**Task objective:** Give back only the lines in the records below from the one with "Definition pow2 (e : Z) : Q := Qpower 2 e." to the one with "PInf => inf_of_sign y", both inclusive, word for word.

[Saved entries]
——
(** * RealTimeChart: the data normalisation and layout engine

    A shallow embedding of [src/RealTimeChart.js]: the bounded data window,
    the range normaliser, the layout computation and the dispatch of draw
    calls to the renderer plugins.

    Numbers.  A JavaScript number is an IEEE-754 double: a finite double is
    written as the rational it is, beside the two infinities and NaN.  The
    arithmetic operations round their exact result to the nearest double,
    a tie going to the even significand, and overflow to an infinity
    ([to_double]); the literal [0.1] is the double nearest to 1/10.
    Negative zero is identified with zero: the two differ as divisors
    only, and a divisor of the program (valueDiff, totalElement, 100) is a
    negative zero only on options or data that hold one, which are outside
    the model.

    Objects.  Sample objects live in a heap and are named by references, so
    that an object shared between the caller and the window, or between two
    batches, is one object.  Batch arrays are never shared (every one of
    them is created by [Array.prototype.map] and referenced from one window
    array only), so they are modelled by value.  The window array itself is
    replaced by a new array in recalculatePercents; the chart records which
    array object [this.data] refers to, since addChartData takes its
    receiver [this.data] before it evaluates the argument that may replace
    it.

    Exceptions.  A computation returns a value or throws; in both cases it
    hands back the chart as mutated so far, since an exception does not undo
    assignments.  The mutual recursion calculatePercent -> filterValue ->
    recalculatePercents -> calculatePercent is bounded by a call-depth budget,
    whose exhaustion is the engine's RangeError (stack overflow). *)

From Stdlib Require Import ZArith QArith Qround Qpower Lia Lqa String List Permutation Sorted.
From stdpp Require Import base list.
Import ListNotations.

Local Open Scope Z_scope.

(** ** Numbers *)

Inductive jsnum :=
| Fin (q : Q)
| PInf
| NInf
| NaN.

Definition Qltb (a b : Q) : bool := negb (Qle_bool b a).
Definition Qzerob (a : Q) : bool := Qeq_bool a 0.

Definition jneg (a : jsnum) : jsnum :=
  match a with
  | Fin q => Fin (- q)
  | PInf => NInf
  | NInf => PInf
  | NaN => NaN
  end.

(** *** Rounding to a double

    A double has 53 significant bits; its unit in the last place is
    2^(e - 52) for a magnitude in [2^e, 2^(e + 1)), and 2^-1074 below
    2^-1022 (the subnormal numbers).  The largest double lies below
    2^1024. *)

Definition pow2 (e : Z) : Q := Qpower 2 e.

(** [floor (log2 q)], for [q > 0]. *)
Definition ilog2 (q : Q) : Z :=
  let k := Z.log2 (Qnum q) - Z.log2 (Zpos (Qden q)) in
  if Qle_bool (pow2 k) q then k else k - 1.

(** The nearest integer, a tie going to the even one. *)
Definition round_even (q : Q) : Z :=
  let f := Qfloor q in
  match (q - inject_Z f ?= 1 # 2)%Q with
  | Lt => f
  | Gt => f + 1
  | Eq => if Z.even f then f else f + 1
  end.

(** The exponent of the unit in the last place at [q > 0]. *)
Definition ulp_exp (q : Q) : Z := Z.max (ilog2 q - 52) (-1074).

(** The multiple of the unit in the last place nearest to [q > 0]. *)
Definition nearest (q : Q) : Q :=
  let e := ulp_exp q in
  (inject_Z (round_even (q / pow2 e)) * pow2 e)%Q.

Definition double_pos (q : Q) : jsnum :=
  let v := nearest q in
  if Qle_bool (pow2 1024) v then PInf else Fin (Qred v).

(** The double nearest to the real number [q]: what an arithmetic
    operation with the exact result [q] returns, and what a decimal
    literal denotes. *)
Definition to_double (q : Q) : jsnum :=
  match (q ?= 0)%Q with
  | Eq => Fin 0
  | Gt => double_pos q
  | Lt => jneg (double_pos (- q))
  end.

(** [q] is a double. *)
Definition double (q : Q) : bool :=
  match to_double q with
  | Fin v => Qeq_bool v q
  | _ => false
  end.

(** [a + b] *)
Definition jadd (a b : jsnum) : jsnum :=
  match a, b with
  | NaN, _ | _, NaN => NaN
  | Fin x, Fin y => to_double (x + y)
  | PInf, NInf | NInf, PInf => NaN
  | PInf, _ | _, PInf => PInf
  | NInf, _ | _, NInf => NInf
  end.

(** [a - b] *)
Definition jsub (a b : jsnum) : jsnum :=
  match a, b with
  | NaN, _ | _, NaN => NaN
  | Fin x, Fin y => to_double (x - y)
  | PInf, PInf | NInf, NInf => NaN
  | PInf, _ | _, NInf => PInf
  | NInf, _ | _, PInf => NInf
  end.

(** An infinity of the sign of [q], NaN when [q] is zero. *)
Definition inf_of_sign (q : Q) : jsnum :=
  if Qzerob q then NaN else if Qltb 0 q then PInf else NInf.

(** [a * b] *)
Definition jmul (a b : jsnum) : jsnum :=
  match a, b with
  | NaN, _ | _, NaN => NaN
  | Fin x, Fin y => to_double (x * y)
  | PInf, Fin y | Fin y, PInf => inf_of_sign y
  | NInf, Fin y | Fin y, NInf => inf_of_sign (- y)
  | PInf, PInf | NInf, NInf => PInf
  | PInf, NInf | NInf, PInf => NInf
  end.

(** [a / b]; a zero divisor is the positive zero. *)
Definition jdiv (a b : jsnum) : jsnum :=
  match a, b with
  | NaN, _ | _, NaN => NaN
  | Fin x, Fin y => if Qzerob y then inf_of_sign x else to_double (x / y)
  | Fin _, (PInf | NInf) => Fin 0
  | PInf, Fin y => if Qltb y 0 then NInf else PInf
  | NInf, Fin y => if Qltb y 0 then PInf else NInf
  | (PInf | NInf), (PInf | NInf) => NaN
  end.

(** [a < b]; every comparison with NaN is false. *)
Definition jlt (a b : jsnum) : bool :=
  match a, b with
  | NaN, _ | _, NaN => false
  | Fin x, Fin y => Qltb x y
  | NInf, NInf | PInf, _ => false
  | NInf, _ => true
  | Fin _, PInf => true
  | Fin _, NInf => false
  end.

(** [a > b] *)
Definition jgt (a b : jsnum) : bool := jlt b a.

(** The order of the numbers, NaN apart. *)
Definition jle (a b : jsnum) : Prop :=
  match a, b with
  | NaN, _ | _, NaN => False
  | NInf, _ | _, PInf => True
  | Fin x, Fin y => (x <= y)%Q
  | _, _ => False
  end.

(** [Math.round]: the nearest integer, a tie going up. *)
Definition Math_round (a : jsnum) : jsnum :=
  match a with
  | Fin q => Fin (inject_Z (Qfloor (q + (1 # 2))))
  | _ => a
  end.

(** ToBoolean on a number: zero and NaN are falsy. *)
Definition truthy (a : jsnum) : bool :=
  match a with
  | Fin q => negb (Qzerob q)
  | NaN => false
  | _ => true
  end.

(** [a || b] on numbers *)
Definition jor (a b : jsnum) : jsnum := if truthy a then a else b.

Definition of_Z (z : Z) : jsnum := Fin (inject_Z z).
Definition of_nat (n : nat) : jsnum := of_Z (Z.of_nat n).

(** The literal [0.1] *)
Definition point_one : jsnum := to_double (1 # 10).

(** ** Values, objects and the window *)

Definition loc := nat.

(** What the [value] and [defValue] properties of a sample object hold: a
    number, or [undefined] (also the result of reading an absent property).
    Other contents are outside the model. *)
Inductive field :=
| Undefined
| Number (n : jsnum).

(** ToNumber *)
Definition toNumber (v : field) : jsnum :=
  match v with
  | Undefined => NaN
  | Number n => n
  end.

(** ToBoolean *)
Definition toBoolean (v : field) : bool :=
  match v with
  | Undefined => false
  | Number n => truthy n
  end.

Record sample := Sample {
  value : field;
  defValue : field;
  id : option string;
}.

Definition set_value (v : field) (o : sample) : sample :=
  Sample v (defValue o) (id o).
Definition set_defValue (v : field) (o : sample) : sample :=
  Sample (value o) v (id o).

(** An element of a stored batch: [Array.prototype.map] in
    transformChartDataToPercent yields an object or [undefined]. *)
Inductive elem :=
| EUndefined
| ERef (l : loc).

(** An entry of [this.data]: what transformChartDataToPercent returned. *)
Inductive batch :=
| BUndefined
| BArray (es : list elem).

(** The argument of addChartData: any value that is not an array, or an
    array of such values. *)
Inductive jsval :=
| VUndefined
| VNull
| VBoolean (b : bool)
| VNumber (n : jsnum)
| VString (s : string)
| VObject (l : loc).

Inductive input :=
| Single (v : jsval)
| Array (vs : list jsval).

(** ** The chart *)

Inductive chartType := line | bar | otherType.

Module Options.
Record t := Make {
  type : chartType;
  width : jsnum;
  height : jsnum;
  totalElement : jsnum;
  minValue : jsnum;
  maxValue : jsnum;
  calcMaxValue : bool;
  showRuler : bool;
  legend : option (list string);
  paddingRight : jsnum;
  paddingBottom : jsnum;
}.

Definition set_maxValue (v : jsnum) (o : t) : t :=
  Make (type o) (width o) (height o) (totalElement o) (minValue o) v
       (calcMaxValue o) (showRuler o) (legend o) (paddingRight o)
       (paddingBottom o).
End Options.

Module Settings.
Record t := Make {
  paddingBottom : jsnum;
  paddingRight : jsnum;
  borderWidth : jsnum;
  boxInnerPadding : jsnum;
  stageWidth : jsnum;
  stageHeight : jsnum;
  oneXSegment : jsnum;
  oneYSegment : jsnum;
  valueDiff : jsnum;
}.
——
**Problem solution:**
Definition pow2 (e : Z) : Q := Qpower 2 e.

(** [floor (log2 q)], for [q > 0]. *)
Definition ilog2 (q : Q) : Z :=
  let k := Z.log2 (Qnum q) - Z.log2 (Zpos (Qden q)) in
  if Qle_bool (pow2 k) q then k else k - 1.

(** The nearest integer, a tie going to the even one. *)
Definition round_even (q : Q) : Z :=
  let f := Qfloor q in
  match (q - inject_Z f ?= 1 # 2)%Q with
  | Lt => f
  | Gt => f + 1
  | Eq => if Z.even f then f else f + 1
  end.

(** The exponent of the unit in the last place at [q > 0]. *)
Definition ulp_exp (q : Q) : Z := Z.max (ilog2 q - 52) (-1074).

(** The multiple of the unit in the last place nearest to [q > 0]. *)
Definition nearest (q : Q) : Q :=
  let e := ulp_exp q in
  (inject_Z (round_even (q / pow2 e)) * pow2 e)%Q.

Definition double_pos (q : Q) : jsnum :=
  let v := nearest q in
  if Qle_bool (pow2 1024) v then PInf else Fin (Qred v).

(** The double nearest to the real number [q]: what an arithmetic
    operation with the exact result [q] returns, and what a decimal
    literal denotes. *)
Definition to_double (q : Q) : jsnum :=
  match (q ?= 0)%Q with
  | Eq => Fin 0
  | Gt => double_pos q
  | Lt => jneg (double_pos (- q))
  end.

(** [q] is a double. *)
Definition double (q : Q) : bool :=
  match to_double q with
  | Fin v => Qeq_bool v q
  | _ => false
  end.

(** [a + b] *)
Definition jadd (a b : jsnum) : jsnum :=
  match a, b with
  | NaN, _ | _, NaN => NaN
  | Fin x, Fin y => to_double (x + y)
  | PInf, NInf | NInf, PInf => NaN
  | PInf, _ | _, PInf => PInf
  | NInf, _ | _, NInf => NInf
  end.

(** [a - b] *)
Definition jsub (a b : jsnum) : jsnum :=
  match a, b with
  | NaN, _ | _, NaN => NaN
  | Fin x, Fin y => to_double (x - y)
  | PInf, PInf | NInf, NInf => NaN
  | PInf, _ | _, NInf => PInf
  | NInf, _ | _, PInf => NInf
  end.

(** An infinity of the sign of [q], NaN when [q] is zero. *)
Definition inf_of_sign (q : Q) : jsnum :=
  if Qzerob q then NaN else if Qltb 0 q then PInf else NInf.

(** [a * b] *)
Definition jmul (a b : jsnum) : jsnum :=
  match a, b with
  | NaN, _ | _, NaN => NaN
  | Fin x, Fin y => to_double (x * y)
  | PInf, Fin y | Fin y, PInf => inf_of_sign y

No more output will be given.